Print each entry word for word.

• SUPPLIED MATERIAL:
+--

Lemma total_size_at_most_length_witness :
  let st := sail_arena_init (mkState 0 0 0 zero_heap) 4096 16 in
  let reqs := [(3, 2 ^ 2); (4, 2 ^ 2); (5, 2 ^ 0); (1, 2 ^ 3)] in
  total_size (regions_of 64 st reqs) = 12 /\
  0 <= total_size (regions_of 64 st reqs) <= 16.
Proof.
  intros st reqs. split; [by_evaluation | ].
  apply (total_size_at_most_length 64 eq_refl); [by_evaluation | ].
  repeat constructor; cbn [fst snd];
    try (intro; discriminate).
  - exists 2. by_evaluation.
  - exists 2. by_evaluation.
  - exists 0. by_evaluation.
  - exists 3. by_evaluation.
Defined.

Lemma sail_malloc_packs_aligned_sizes_witness :
  let st := mkState 0 0 0 zero_heap in
  sail_malloc_seq 64 None (sail_arena_init st 4096 16) [4; 8; 4] =
  ([Some 4096; Some 4100; Some 4108],
   set_offset (sail_arena_init st 4096 16) 16).
Proof.
  intros st.
  apply (sail_malloc_packs_aligned_sizes 64 eq_refl None st 4096 16 2 [4; 8; 4]);
    try by_evaluation.
  repeat constructor; by_evaluation.
Defined.

Lemma zero_alignment_returns_null_witness :
  let st := mkState 4096 8 0 zero_heap in
  sail_malloc_align 64 st 4100 0 = (Some 0, set_offset st 4) /\
  0 = NULL.
Proof.
  intros st.
  assert (Hcall : sail_malloc_align 64 st 4100 0 = (Some 0, set_offset st 4))
    by by_evaluation.
  split; [exact Hcall | ].
  refine (proj1 (zero_alignment_returns_null 64 eq_refl st (set_offset st 4)
                   4100 0 _ Hcall)).
  by_evaluation.
Defined.

Lemma wrapping_request_accepted_witness :
  let st := mkState 4096 8 4 zero_heap in
  rounded_offset 64 st 4 = 4 /\
  sail_malloc_align 64 st (modulus 64 - rounded_offset 64 st 4) 4
  = (Some 4100, set_offset st 0) /\
  sail_arena_offset
    (snd (sail_malloc_align 64 st (modulus 64 - rounded_offset 64 st 4) 4))
  = 0.
Proof.
  intros st. split; [by_evaluation | ].
  apply (wrapping_request_accepted 64 eq_refl st 4); by_evaluation.
Defined.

+--

• COMPLETED EXERCISE:
Lemma total_size_at_most_length_witness :
  let st := sail_arena_init (mkState 0 0 0 zero_heap) 4096 16 in
  let reqs := [(3, 2 ^ 2); (4, 2 ^ 2); (5, 2 ^ 0); (1, 2 ^ 3)] in
  total_size (regions_of 64 st reqs) = 12 /\
  0 <= total_size (regions_of 64 st reqs) <= 16.
Proof.
  intros st reqs. split; [by_evaluation | ].
  apply (total_size_at_most_length 64 eq_refl); [by_evaluation | ].
  repeat constructor; cbn [fst snd];
    try (intro; discriminate).
  - exists 2. by_evaluation.
  - exists 2. by_evaluation.
  - exists 0. by_evaluation.
  - exists 3. by_evaluation.
Defined.

Lemma sail_malloc_packs_aligned_sizes_witness :
  let st := mkState 0 0 0 zero_heap in
  sail_malloc_seq 64 None (sail_arena_init st 4096 16) [4; 8; 4] =
  ([Some 4096; Some 4100; Some 4108],
   set_offset (sail_arena_init st 4096 16) 16).
Proof.
  intros st.
  apply (sail_malloc_packs_aligned_sizes 64 eq_refl None st 4096 16 2 [4; 8; 4]);
    try by_evaluation.
  repeat constructor; by_evaluation.
Defined.

Lemma zero_alignment_returns_null_witness :
  let st := mkState 4096 8 0 zero_heap in
  sail_malloc_align 64 st 4100 0 = (Some 0, set_offset st 4) /\
  0 = NULL.
Proof.
  intros st.
  assert (Hcall : sail_malloc_align 64 st 4100 0 = (Some 0, set_offset st 4))
    by by_evaluation.
  split; [exact Hcall | ].
  refine (proj1 (zero_alignment_returns_null 64 eq_refl st (set_offset st 4)
                   4100 0 _ Hcall)).
  by_evaluation.
Defined.

Lemma wrapping_request_accepted_witness :
  let st := mkState 4096 8 4 zero_heap in
  rounded_offset 64 st 4 = 4 /\
  sail_malloc_align 64 st (modulus 64 - rounded_offset 64 st 4) 4
  = (Some 4100, set_offset st 0) /\
  sail_arena_offset
    (snd (sail_malloc_align 64 st (modulus 64 - rounded_offset 64 st 4) 4))
  = 0.
Proof.
  intros st. split; [by_evaluation | ].
  apply (wrapping_request_accepted 64 eq_refl st 4); by_evaluation.
Defined.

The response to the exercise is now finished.